INSTRUCTIONS FOR THE TASK => Return only that part of the material below which starts with the line containing "contributors scores 0" and goes on through the line containing "((List.length data <= 2)%nat", restated exactly.

INPUT FOR THIS TASK =>
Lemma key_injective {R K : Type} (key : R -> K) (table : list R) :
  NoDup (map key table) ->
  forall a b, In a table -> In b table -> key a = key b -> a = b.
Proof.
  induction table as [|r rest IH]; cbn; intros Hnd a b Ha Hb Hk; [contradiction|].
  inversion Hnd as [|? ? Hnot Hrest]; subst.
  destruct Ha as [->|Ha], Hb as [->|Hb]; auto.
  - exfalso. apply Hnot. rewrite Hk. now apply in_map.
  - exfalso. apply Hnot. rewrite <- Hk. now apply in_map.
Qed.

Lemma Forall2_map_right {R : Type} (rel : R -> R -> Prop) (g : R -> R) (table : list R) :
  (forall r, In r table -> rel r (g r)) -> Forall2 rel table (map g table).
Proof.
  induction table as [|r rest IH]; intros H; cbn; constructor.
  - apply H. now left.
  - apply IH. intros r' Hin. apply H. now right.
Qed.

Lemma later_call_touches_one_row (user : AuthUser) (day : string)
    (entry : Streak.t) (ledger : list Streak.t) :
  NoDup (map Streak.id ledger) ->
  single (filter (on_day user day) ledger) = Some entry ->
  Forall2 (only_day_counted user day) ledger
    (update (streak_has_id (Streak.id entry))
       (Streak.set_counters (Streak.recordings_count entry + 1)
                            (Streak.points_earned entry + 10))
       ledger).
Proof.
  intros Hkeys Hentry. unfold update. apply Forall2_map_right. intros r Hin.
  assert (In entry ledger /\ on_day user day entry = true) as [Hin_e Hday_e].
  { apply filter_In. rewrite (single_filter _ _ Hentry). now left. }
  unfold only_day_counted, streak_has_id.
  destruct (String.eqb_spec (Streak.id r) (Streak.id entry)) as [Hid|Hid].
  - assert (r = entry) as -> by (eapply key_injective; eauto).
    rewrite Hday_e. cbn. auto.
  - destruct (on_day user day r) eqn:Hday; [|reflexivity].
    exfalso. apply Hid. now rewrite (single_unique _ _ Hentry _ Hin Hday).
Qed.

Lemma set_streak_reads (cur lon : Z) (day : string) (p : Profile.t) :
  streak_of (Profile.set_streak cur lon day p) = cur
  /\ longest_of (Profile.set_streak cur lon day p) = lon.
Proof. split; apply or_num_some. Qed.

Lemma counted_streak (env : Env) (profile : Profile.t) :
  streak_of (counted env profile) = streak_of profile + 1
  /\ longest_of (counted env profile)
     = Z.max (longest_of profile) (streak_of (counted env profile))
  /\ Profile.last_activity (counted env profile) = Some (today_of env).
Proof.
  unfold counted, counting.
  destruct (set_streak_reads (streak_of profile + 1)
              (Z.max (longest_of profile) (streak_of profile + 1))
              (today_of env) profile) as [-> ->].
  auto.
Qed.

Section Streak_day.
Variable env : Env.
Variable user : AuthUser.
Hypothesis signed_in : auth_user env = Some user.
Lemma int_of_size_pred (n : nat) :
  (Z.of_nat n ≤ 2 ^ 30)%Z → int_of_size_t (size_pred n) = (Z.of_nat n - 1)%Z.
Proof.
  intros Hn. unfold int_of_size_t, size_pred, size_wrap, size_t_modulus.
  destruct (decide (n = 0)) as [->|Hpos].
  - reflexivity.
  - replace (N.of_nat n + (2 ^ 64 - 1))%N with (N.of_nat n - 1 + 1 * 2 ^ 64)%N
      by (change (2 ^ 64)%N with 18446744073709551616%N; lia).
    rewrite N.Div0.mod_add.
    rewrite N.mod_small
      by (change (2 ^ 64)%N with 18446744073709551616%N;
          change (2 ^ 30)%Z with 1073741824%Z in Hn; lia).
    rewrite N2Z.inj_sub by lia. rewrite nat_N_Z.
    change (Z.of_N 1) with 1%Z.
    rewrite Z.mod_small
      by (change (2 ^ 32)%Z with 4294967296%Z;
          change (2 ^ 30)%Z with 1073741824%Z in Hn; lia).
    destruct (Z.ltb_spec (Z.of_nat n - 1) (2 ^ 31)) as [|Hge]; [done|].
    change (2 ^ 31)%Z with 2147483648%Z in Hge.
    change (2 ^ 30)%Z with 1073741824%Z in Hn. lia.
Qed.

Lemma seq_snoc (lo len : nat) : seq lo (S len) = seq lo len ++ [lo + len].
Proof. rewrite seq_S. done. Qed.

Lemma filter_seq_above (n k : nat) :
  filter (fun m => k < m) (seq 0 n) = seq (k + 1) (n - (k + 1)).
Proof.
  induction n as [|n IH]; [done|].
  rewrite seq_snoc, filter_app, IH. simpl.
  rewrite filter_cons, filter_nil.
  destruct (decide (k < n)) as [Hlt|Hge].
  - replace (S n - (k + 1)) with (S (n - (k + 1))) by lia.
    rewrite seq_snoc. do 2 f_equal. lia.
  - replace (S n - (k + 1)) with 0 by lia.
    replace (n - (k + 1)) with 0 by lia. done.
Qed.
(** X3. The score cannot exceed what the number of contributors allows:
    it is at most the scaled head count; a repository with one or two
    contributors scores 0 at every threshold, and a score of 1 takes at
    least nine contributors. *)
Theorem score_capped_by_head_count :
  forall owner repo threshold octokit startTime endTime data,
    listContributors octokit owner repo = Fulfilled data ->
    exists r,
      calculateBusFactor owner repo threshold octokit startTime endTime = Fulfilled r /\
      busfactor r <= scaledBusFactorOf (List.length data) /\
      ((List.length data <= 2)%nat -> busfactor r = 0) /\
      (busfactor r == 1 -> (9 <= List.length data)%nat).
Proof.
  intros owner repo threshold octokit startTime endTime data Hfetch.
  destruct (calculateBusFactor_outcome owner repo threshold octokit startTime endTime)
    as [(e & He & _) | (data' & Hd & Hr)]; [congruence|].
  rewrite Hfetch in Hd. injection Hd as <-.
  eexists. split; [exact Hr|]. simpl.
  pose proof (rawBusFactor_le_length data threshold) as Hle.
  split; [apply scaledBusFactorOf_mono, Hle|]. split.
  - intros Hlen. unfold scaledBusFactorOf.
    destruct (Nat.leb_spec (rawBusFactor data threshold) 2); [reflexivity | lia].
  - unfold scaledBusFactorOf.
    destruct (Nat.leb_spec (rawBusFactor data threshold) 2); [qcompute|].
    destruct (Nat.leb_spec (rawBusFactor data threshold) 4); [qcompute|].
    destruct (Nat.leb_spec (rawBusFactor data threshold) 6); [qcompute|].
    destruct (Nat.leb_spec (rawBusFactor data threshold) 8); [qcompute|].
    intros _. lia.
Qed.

ANSWER TO THIS EXERCISE =>
    contributors scores 0 at every threshold, and a score of 1 takes at
    least nine contributors. *)
Theorem score_capped_by_head_count :
  forall owner repo threshold octokit startTime endTime data,
    listContributors octokit owner repo = Fulfilled data ->
    exists r,
      calculateBusFactor owner repo threshold octokit startTime endTime = Fulfilled r /\
      busfactor r <= scaledBusFactorOf (List.length data) /\
      ((List.length data <= 2)%nat -> busfactor r = 0) /\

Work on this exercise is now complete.